Our Story


          It was a Sunday afternoon in January of 1983.  I was looking at a map of Indiana.  “What’s in Terre Haute?” I asked Roger. “Indiana State University,” he replied. “That’s where we’re going,” I said.  It was one of those rare times when I knew something in the moment that I heard myself saying it. 

     It made perfect sense to me.   Roger was from Indiana.  Through my years as a summer missionary, God had called me to serve somewhere outside the Bible Belt.  I loved collegiate ministry and had been a campus minister for two years before seminary. This intuitive knowing was backed up with a list of logical reasons.

      In February of that year Bob Hartman from the Sunday School Board came to the seminary campus to recruit for collegiate ministry positions in “new work areas.”  When we met with him and opened the needs notebook to the page for Indiana, the number one need at the top of the page was Indiana Sate University!  “This confirms it!’ we thought.  The salary was $5000 a year, but that didn’t faze us because we were willing to be bi-vocational.  I wrote to the Terre Haute Chamber of Commerce for information.  I went around the house singing, “Lord, plant my feet on Terre Haute.”  (Terre Haute means “high ground” so I substituted those words in the hymn.)

     Then we called the state convention office in Indiana to let them know we were willing to come to Terre Haute and serve on the campuses here as bi-vocational campus ministers  They said, “No.”  We were stunned.  Terre Haute needed a full-time minister they said, which meant we would have to be Missions Service Corps, and raise our own support.  We felt that God was calling us to Terre Haute, but we also felt that he was telling us to be bi-vocational, not MSC.  He even confirmed it with a verse: “…  You should … work with your hands, just as we told you, so that your daily life may win the respect of outsiders and so that you will not be dependent on anybody”  (IThes.4:11-12).  So we were at an impasse with the state convention and were not allowed to come.

     I was devastated.  “If I were so sure of God’s will and were so wrong,” I thought, “how can I ever know God’s will again?”  We stayed in Fort Worth.  We had a baby.  The months went by.  A year later, in February of 1984, Bob Hartman was back on campus and the Terre Haute position was still open.  This time the state convention was willing to talk to us, and it was finally decided that if Roger and I together would guarantee full-time hours, it would be okay for Roger to have an outside job.  We began to serve on May 1, 1984, and in the fall Roger began to teach at a Catholic school. 
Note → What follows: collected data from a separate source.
(* ===== verification/Generations.v ===== *)
(** * Write generations

    [GenDb] and [GenWt] of [graph-store/src/name_cache.rs]: the counters that
    tell a reader which committed state it sees, and the use of the name caches
    by concurrent queries. A step is one atomic action of one thread: a counter
    update, a redb transaction starting or ending, a query taking, building or
    storing a cache. A query's walk reads its own snapshot and its own builder,
    so it is one step. The counters are integers; those of the source are 64
    bits wide, and would wrap after 2^64 writes. *)
From S2P Require Import Prelude Text StrOps Schema Pattern NameCache.

Section generations.
(** The committed content, and the rows of its folded and exact symbol index. *)
Context {D : Type} (rows : bool → D → list (str * list Z)).

(** A write: counted as started, holding the transaction, or ended and not yet
    counted as done; [WRaw] runs a helper on the plain database. *)
Inductive Writer : Type := WStarted | WOpen | WEnded | WRaw.

(** A query: [done] read; snapshot taken; generation known (or not); building. *)
Inductive Query : Type :=
  | QDone (n : Z)
  | QSnap (n : Z) (d : D)
  | QRead (d : D) (g : option Z)
  | QBuild (d : D) (g : Z) (exact_case : bool) (b : Builder).

Record GenDb : Type := mkGenDb {
  gd_db : D;
  gd_started : Z;
  gd_done : Z;
  gd_writers : gmap nat Writer;
  gd_queries : gmap nat Query;
  gd_caches : NameCaches;
}.
Definition GenDb_new (d : D) : GenDb := mkGenDb d 0 0 ∅ ∅ NameCaches_default.

Definition set_writer (t : nat) (w : Writer) (s : GenDb) : GenDb :=
  mkGenDb (gd_db s) (gd_started s) (gd_done s) (<[t := w]> (gd_writers s)) (gd_queries s) (gd_caches s).
(** [self.started.fetch_add(1)], for a thread that is not writing. *)
Definition count_start (t : nat) (w : Writer) (s : GenDb) : GenDb :=
  mkGenDb (gd_db s) (gd_started s + 1) (gd_done s) (<[t := w]> (gd_writers s)) (gd_queries s) (gd_caches s).
(** [self.done.fetch_add(1)]: the write is over. *)
Definition count_done (t : nat) (s : GenDb) : GenDb :=
  mkGenDb (gd_db s) (gd_started s) (gd_done s + 1) (delete t (gd_writers s)) (gd_queries s) (gd_caches s).
Definition set_db (d : D) (s : GenDb) : GenDb :=
  mkGenDb d (gd_started s) (gd_done s) (gd_writers s) (gd_queries s) (gd_caches s).
Definition set_query (q : nat) (x : Query) (s : GenDb) : GenDb :=
  mkGenDb (gd_db s) (gd_started s) (gd_done s) (gd_writers s) (<[q := x]> (gd_queries s)) (gd_caches s).
Definition set_caches (c : NameCaches) (s : GenDb) : GenDb :=
  mkGenDb (gd_db s) (gd_started s) (gd_done s) (gd_writers s) (gd_queries s) c.

(** [begin_read_gen]'s last line. *)
Definition read_gen (n started : Z) : option Z := if started =? n then Some n else None.

Inductive gen_step : GenDb → GenDb → Prop :=
  (* [begin_write]: count, then redb's transaction, one at a time *)
  | s_start s t : gd_writers s !! t = None → gen_step s (count_start t WStarted s)
  | s_open s t : gd_writers s !! t = Some WStarted → (∀ u, gd_writers s !! u ≠ Some WOpen) → gen_step s (set_writer t WOpen s)
  | s_open_failed s t : gd_writers s !! t = Some WStarted → gen_step s (count_done t s)
  (* [commit], [abort] and the drop that counts them *)
  | s_commit s t d : gd_writers s !! t = Some WOpen → gen_step s (set_db d (set_writer t WEnded s))
  | s_abort s t : gd_writers s !! t = Some WOpen → gen_step s (set_writer t WEnded s)
  | s_dropped s t : gd_writers s !! t = Some WEnded → gen_step s (count_done t s)
  (* [raw_write] *)
  | s_raw s t : gd_writers s !! t = None → gen_step s (count_start t WRaw s)
  | s_raw_commit s t d : gd_writers s !! t = Some WRaw → gen_step s (set_db d s)
  | s_raw_done s t : gd_writers s !! t = Some WRaw → gen_step s (count_done t s)
  (* [begin_read_gen] *)
  | s_load_done s q : gd_queries s !! q = None → gen_step s (set_query q (QDone (gd_done s)) s)
  | s_begin_read s q n : gd_queries s !! q = Some (QDone n) → gen_step s (set_query q (QSnap n (gd_db s)) s)
  | s_load_started s q n d : gd_queries s !! q = Some (QSnap n d) →
      gen_step s (set_query q (QRead d (read_gen n (gd_started s))) s)
  (* a cold query builds as it walks, then stores the cache or gives up *)
  | s_build s q d g exact_case b c : gd_queries s !! q = Some (QRead d (Some g)) →
      builder (gd_caches s) exact_case g = (Some b, c) →
      gen_step s (set_caches c (set_query q (QBuild d g exact_case (foldl push_row b (rows exact_case d))) s))
  | s_put s q d g exact_case b : gd_queries s !! q = Some (QBuild d g exact_case b) →
      gen_step s (set_caches (put (gd_caches s) exact_case b) (set_query q (QRead d (Some g)) s))
  | s_give_up s q d g exact_case b : gd_queries s !! q = Some (QBuild d g exact_case b) →
      gen_step s (set_caches (drop_builder exact_case (gd_caches s)) (set_query q (QRead d (Some g)) s))
  (* [set_max_bytes] *)
  | s_max_bytes s n : gen_step s (set_caches (set_max_bytes n (gd_caches s)) s).

Definition gen_reachable (d : D) : GenDb → Prop := rtc gen_step (GenDb_new d).

(** ** The invariant *)

(** A generation a query or a cache holds, with the content it stands for. *)
Inductive seen (s : GenDb) : Z → D → Prop :=
  | seen_read q d g : gd_queries s !! q = Some (QRead d (Some g)) → seen s g d
  | seen_build q d g exact_case b : gd_queries s !! q = Some (QBuild d g exact_case b) → seen s g d.

(** [c] is the cache of [d]'s index. *)
Definition holds (exact_case : bool) (d : D) (c : NameCache) : Prop := c = cache_of (nc_generation c) (rows exact_case d).

Record gen_inv (s : GenDb) : Prop := mkGenInv {
  gi_count : gd_started s = gd_done s + Z.of_nat (size (gd_writers s));
  gi_done q n : gd_queries s !! q = Some (QDone n) → n ≤ gd_done s;
  gi_snap q n d : gd_queries s !! q = Some (QSnap n d) → n ≤ gd_done s ∧ (gd_started s = n → d = gd_db s);
  gi_seen g d : seen s g d → g ≤ gd_done s ∧ (gd_started s = g → d = gd_db s);
  gi_same g d e : seen s g d → seen s g e → d = e;
  gi_build q d g exact_case b : gd_queries s !! q = Some (QBuild d g exact_case b) →
    ∀ c, nb_cache b = Some c → nc_generation c = g ∧ holds exact_case d c;
  gi_cache exact_case c : slot (gd_caches s) exact_case = Some c →
    ∃ d, holds exact_case d c ∧ nc_generation c ≤ gd_done s ∧ (gd_started s = nc_generation c → d = gd_db s) ∧
      ∀ e, seen s (nc_generation c) e → holds exact_case e c;
}.

Lemma inv_le s : gen_inv s → gd_done s ≤ gd_started s.
Proof. intros [Hc _ _ _ _ _ _]. lia. Qed.

(** Steps of a writer that leave the content as it is. *)
Lemma inv_counts s s' :
  gen_inv s → gd_db s' = gd_db s → gd_queries s' = gd_queries s → gd_caches s' = gd_caches s →
  gd_started s ≤ gd_started s' → gd_done s ≤ gd_done s' →
  gd_started s' = gd_done s' + Z.of_nat (size (gd_writers s')) → gen_inv s'.
Proof.
  intros I Hdb Hq Hc Hs Hd Hcount. pose proof (inv_le s I) as Hle. destruct I as [_ I2 I3 I4 I5 I6 I7].
  assert (∀ g d, seen s' g d ↔ seen s g d) as Hseen.
  { intros g d. split; intros Hx; destruct Hx; rewrite ?Hq in *; econstructor; (done || rewrite Hq; done). }
  split; [done|..]; rewrite ?Hq, ?Hc, ?Hdb.
  - intros q n Hn. specialize (I2 q n Hn). lia.
  - intros q n d Hn. destruct (I3 q n d Hn) as [? He]. split; [lia|]. intros. apply He. lia.
  - intros g d Hg%Hseen. destruct (I4 g d Hg) as [? He]. split; [lia|]. intros. apply He. lia.
  - intros g d e Hx%Hseen He%Hseen. by eapply I5.
  - done.
  - intros exact_case c Hcache. destruct (I7 _ _ Hcache) as (d & Hh & Hg & He & Hall). exists d. split; [done|]. split; [lia|].
    split; [intros; apply He; lia|]. intros e Hx%Hseen. by apply Hall.
Qed.

(** A commit happens while a write is counted as started and not as done. *)
Lemma inv_commit s d w :
  gen_inv s → size (gd_writers s) ≠ 0%nat → size w = size (gd_writers s) →
  gen_inv (mkGenDb d (gd_started s) (gd_done s) w (gd_queries s) (gd_caches s)).
Proof.
  intros [I1 I2 I3 I4 I5 I6 I7] Hw Hsize.
  set (s' := mkGenDb _ _ _ _ _ _). assert (∀ g e, seen s' g e → seen s g e) as Hseen.
  { intros g e Hx. destruct Hx; [by eapply seen_read|by eapply seen_build]. }
  split; cbn [gd_started gd_done gd_writers gd_queries gd_caches gd_db s'].
  - by rewrite Hsize.
  - done.
  - intros q n e Hn. destruct (I3 q n e Hn). split; [done|]. intros. lia.
  - intros g e Hg%Hseen. destruct (I4 g e Hg). split; [done|]. intros. lia.
  - intros g e f He%Hseen Hf%Hseen. by eapply I5.
  - done.
  - intros exact_case c Hc. destruct (I7 _ _ Hc) as (e & Hh & Hg & _ & Hall). exists e. split_and!; [done|done|intros; lia|].
    intros f Hf%Hseen. by apply Hall.
Qed.

(** A query moving on: what it holds now is [seen], or it was before. *)
Lemma inv_query s q x c :
  gen_inv s →
  (∀ n, x = QDone n → n ≤ gd_done s) →
  (∀ n d, x = QSnap n d → n ≤ gd_done s ∧ (gd_started s = n → d = gd_db s)) →
  (∀ d g, x = QRead d (Some g) ∨ (∃ m b, x = QBuild d g m b) →
     (gd_started s = g ∧ g = gd_done s ∧ d = gd_db s) ∨ seen s g d) →
  (∀ d g m b k, x = QBuild d g m b → nb_cache b = Some k → nc_generation k = g ∧ holds m d k) →
  (∀ m k, slot c m = Some k → slot (gd_caches s) m = Some k ∨
     ∃ d, holds m d k ∧ seen s (nc_generation k) d) →
  gen_inv (set_caches c (set_query q x s)).
Proof.
  intros I X1 X2 X3 X4 X5. pose proof (inv_le s I) as Hle. destruct I as [I1 I2 I3 I4 I5 I6 I7].
  set (s' := set_caches c (set_query q x s)).
  assert (∀ g d, seen s' g d → (gd_started s = g ∧ g = gd_done s ∧ d = gd_db s) ∨ seen s g d) as Hseen.
  { intros g d Hx. destruct Hx as [q' d g Hx|q' d g m b Hx]; cbn in Hx; apply lookup_insert_Some in Hx as [[-> ->]|[_ Hx]].
    - apply X3. by left.
    - right. by eapply seen_read.
    - apply X3. right. by exists m, b.
    - right. by eapply seen_build. }
  split; cbn [s' set_caches set_query gd_started gd_done gd_writers gd_queries gd_caches gd_db]; [done|..].
  - intros q' n [[-> ->]|[_ Hx]]%lookup_insert_Some; [by apply X1|by eapply I2].
  - intros q' n d [[-> ->]|[_ Hx]]%lookup_insert_Some; [by apply X2|by eapply I3].
  - intros g d [(? & ? & ?)|Hg]%Hseen; [split; [lia|done]|by apply I4].
  - intros g d e [(? & ? & ->)|Hd]%Hseen [(? & ? & ->)|He]%Hseen; [done|symmetry; by apply (I4 g e)|by apply (I4 g d)|by eapply I5].
  - intros q' d g m b [[-> ->]|[_ Hx]]%lookup_insert_Some; [intros k; by eapply X4|by eapply I6].
  - intros m k Hk. destruct (X5 m k Hk) as [Hold|(d & Hh & Hd)].
    + destruct (I7 m k Hold) as (d & Hh & Hg & He & Hall). exists d. split_and!; [done..|].
      intros e [(Hs & _ & ->)|Hx]%Hseen; [|by apply Hall]. by rewrite <- (He Hs).
    + destruct (I4 _ _ Hd) as [Hg He]. exists d. split_and!; [done..|]. intros e [(Hs & _ & ->)|Hx]%Hseen; [by rewrite <- (He Hs)|].
      by rewrite <- (I5 _ _ _ Hd Hx).
Qed.

Lemma slot_set s m m' o : slot (set_slot m o s) m' = if decide (m = m') then o else slot s m'.
Proof. by destruct m, m'. Qed.
Lemma slot_building s m b m' : slot (set_building m b s) m' = slot s m'.
Proof. by destruct m, m'. Qed.
Lemma slot_put s m b m' k : slot (put s m b) m' = Some k → slot s m' = Some k ∨ (m = m' ∧ nb_cache b = Some k).
Proof.
  unfold put, drop_builder. rewrite slot_building. destruct (nb_cache b) as [c|]; [|by left].
  destruct (slot s m) as [old|] eqn:E; [case_match|]; rewrite ?slot_set; try case_decide; subst; try (by left).
  - intros [= ->]. by right.
  - intros [= ->]. by right.
Qed.
Lemma slot_max n s m k : slot (set_max_bytes n s) m = Some k → slot s m = Some k.
Proof. destruct m; cbn; intros (c & Hc & Hk)%bind_Some; case_match; congruence. Qed.

Lemma size_update (w : gmap nat Writer) t x y : w !! t = Some x → size (<[t := y]> w) = size w ∧ size w ≠ 0%nat.
Proof.
  intros Ht. split; [by rewrite map_size_insert_Some|]. intros Hz%map_size_empty_inv. by rewrite Hz, lookup_empty in Ht.
Qed.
    We were making $9000 less than we’d made in seminary, and no matter how many times I crunched the numbers, I could never come up with a workable budget on paper.  Yet we knew that God had called us here and that He would provide.   After three years, the ministry had grown to the point that we decided we could do without the money better than we could do without the time, and Roger resigned from teaching.  The following January, Terre Haute became a full-time campus ministry position, which was $11,000 a year contract worker – no insurance, no benefits. 

    During all those years God showed us that he could provide in many ways.  Cars that should have fallen apart kept going and going.  Sometimes people gave us their used cars instead of selling them. The depressed housing market worked to our advantage in buying a home.  Great yard sales supplied clothes. Roger grew a garden. Growing up as the children of Depression-era parents had taught us to live frugally. Our daughter received full-tuition scholarships to Carson-Newman and Baylor.  What a blessing!

    Over twenty years Roger’s salary increased gradually until it reached a reasonable level seven years ago. Now we’re about to enter a new chapter of the story because campus ministry has been defunded and we will soon have no salary.  This time we sense that God is leading us to raise support as Mission Service Corps missionaries.  Again, God is proving Himself faithful.  The verse I had read on the morning we received the news was Psalm 62:2 “Truly he is my rock and my salvation; he is my fortress, I will never be shaken. ”Six days later the verse He gave me was Acts 20:24:  “However, I consider my life worth nothing to me; my only aim is to finish the race and complete the task the Lord Jesus has given me—the task of testifying to the good news of God’s grace.”  Through these and other Scriptures, though beloved friends, and through people we hardly know, God is encouraging our hearts and meeting our needs.